Compared to the group with the laser pointer, the EMG signal amplitude was significantly higher for the GM in the group that performed bridging exercises with visual biofeedback using a laser pointer (28.6 ± 18.0% versus 21.3 ± 12.9%), and was significantly lower in the ES (26.8 ± 15.1% versus 43.1 ± 16.8%) (p < 0.05). However, there were no significant differences in the activities of the HAM between the groups with (53.3 ± 52.3%) and without (41.7 ± 32.3%) laser pointer use (p > 0.05). For bridging exercise with visual biofeedback using laser pointer, the GM/ES ratios were significantly higher in the group with laser pointer use than in the group without (p<0.05).

DISCUSSION

This study is the first to evaluate the effect of trajectory exercise using the laser beam on GM activity during bridging exercises.
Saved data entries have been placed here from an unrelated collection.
(** * trade-sim: the matching engine and the position account of [src/App.tsx]

    The development embeds the [OrderBook] class ([add], [bestBid], [bestAsk],
    [executeMarket], [placeAndMatch], [seedAround], [snapshot]) and, of the
    component, the account update [fillPosition], order entry ([submitOrder],
    [flatten]), the simulation [step] with its candles, and the first and the
    reset state, as Rocq functions, and states the properties of the
    specification over them, followed by further properties of the module.

    Numbers.  A TypeScript [number] is modelled by an exact rational ([Q]):
    sums, products, quotients, [Math.min], [Math.max], [Math.abs] and
    [Math.round] are the exact ones, comparisons are the order of [Q], and two
    numbers are the same [Map] key when they are equal as rationals ([==]).
    Rounding error of IEEE doubles, [NaN] and the infinities are therefore
    outside this model: its statements are those of exact arithmetic on
    finite numbers.  The thresholds 1e-7 and 1e-8 of the source are kept as
    they are written.  Module [Double] holds the functions of the book and of
    the account a second time, over the binary64 numbers of the language; it
    is evaluated where rounding or [NaN] changes what the program returns,
    and what does not rest on rounded sums (the order of the best prices
    after [placeAndMatch], the result on an empty side) is proved over it.

    State.  The two [Map<number, Order[]>] of the book are association lists
    in insertion order (the iteration order of a JavaScript [Map]); the class
    methods take the book and return the new book.  The queue arrays and the
    order objects held by the book are created by the book itself ([add]
    copies the order it is given), so no two levels share an array and a value
    model loses nothing.

    Outside values.  [Math.random()], [genId()] and [Date.now()] are inputs of
    the functions that call them, one parameter for each call.  The React
    state is passed in and returned; the values a closure holds from its
    render ([mark] and [trades] in [step]) are parameters of their own. *)

From Stdlib Require Import QArith Qround Qminmax Qabs Lqa Lia.
From Stdlib Require Import List String Bool SetoidList SetoidPermutation.
From Stdlib Require Import Sorted Permutation.
From Stdlib Require PrimFloat FloatOps FloatAxioms SpecFloat Zpower.
Import (notations) PrimFloat.
Import ListNotations.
GM activity increased significantly during bridging with visual biofeedback using the laser pointer, supporting the research hypothesis. On the other hand, there was no significance difference in ES and HAM activities between groups. A possible explanation is that performing trajectory exercises with the laser beam during bridging exercises can prevent excessive anterior pelvic tilt. Weakness of the GM and dominant activity of the ES due to low back pain may contribute to excessive back spine hyperextension during bridging exercises7). Thus, moving a raiser pointer on the pelvic strap along the quantified cranial direction during bridging exercises could be a good strategy for CLBP when anterior pelvic tilt and lumbar lordosis motion are minimized. In terms of muscle ratios, GM/ES ratios were significantly higher when a laser pointer was used than when one was not used. Based on these studies, synergistic trunk extensors such as the GM and ES can affect one another during bridging, increasing GM activity and reducing ES activity. These results also suggest that using a raiser pointer during bridging exercise promotes activation of the hip extensors, while reducing activation of the ES. A previous study reported that isometric hip abduction facilitated GM activity in advance8). Previous evidence suggests that patients with chronic low back pain exhibit deficits in trunk proprioception and motor control2, 7). These deficits can affect and compromise segmental spinal stability and eventually lead to articular damage and subsequent chronic pain2). We consider that applying visual biofeedback using a laser pointer during bridging facilitated GM activity in advance before the initiation of the bridging movement, consequently increasing GM activity.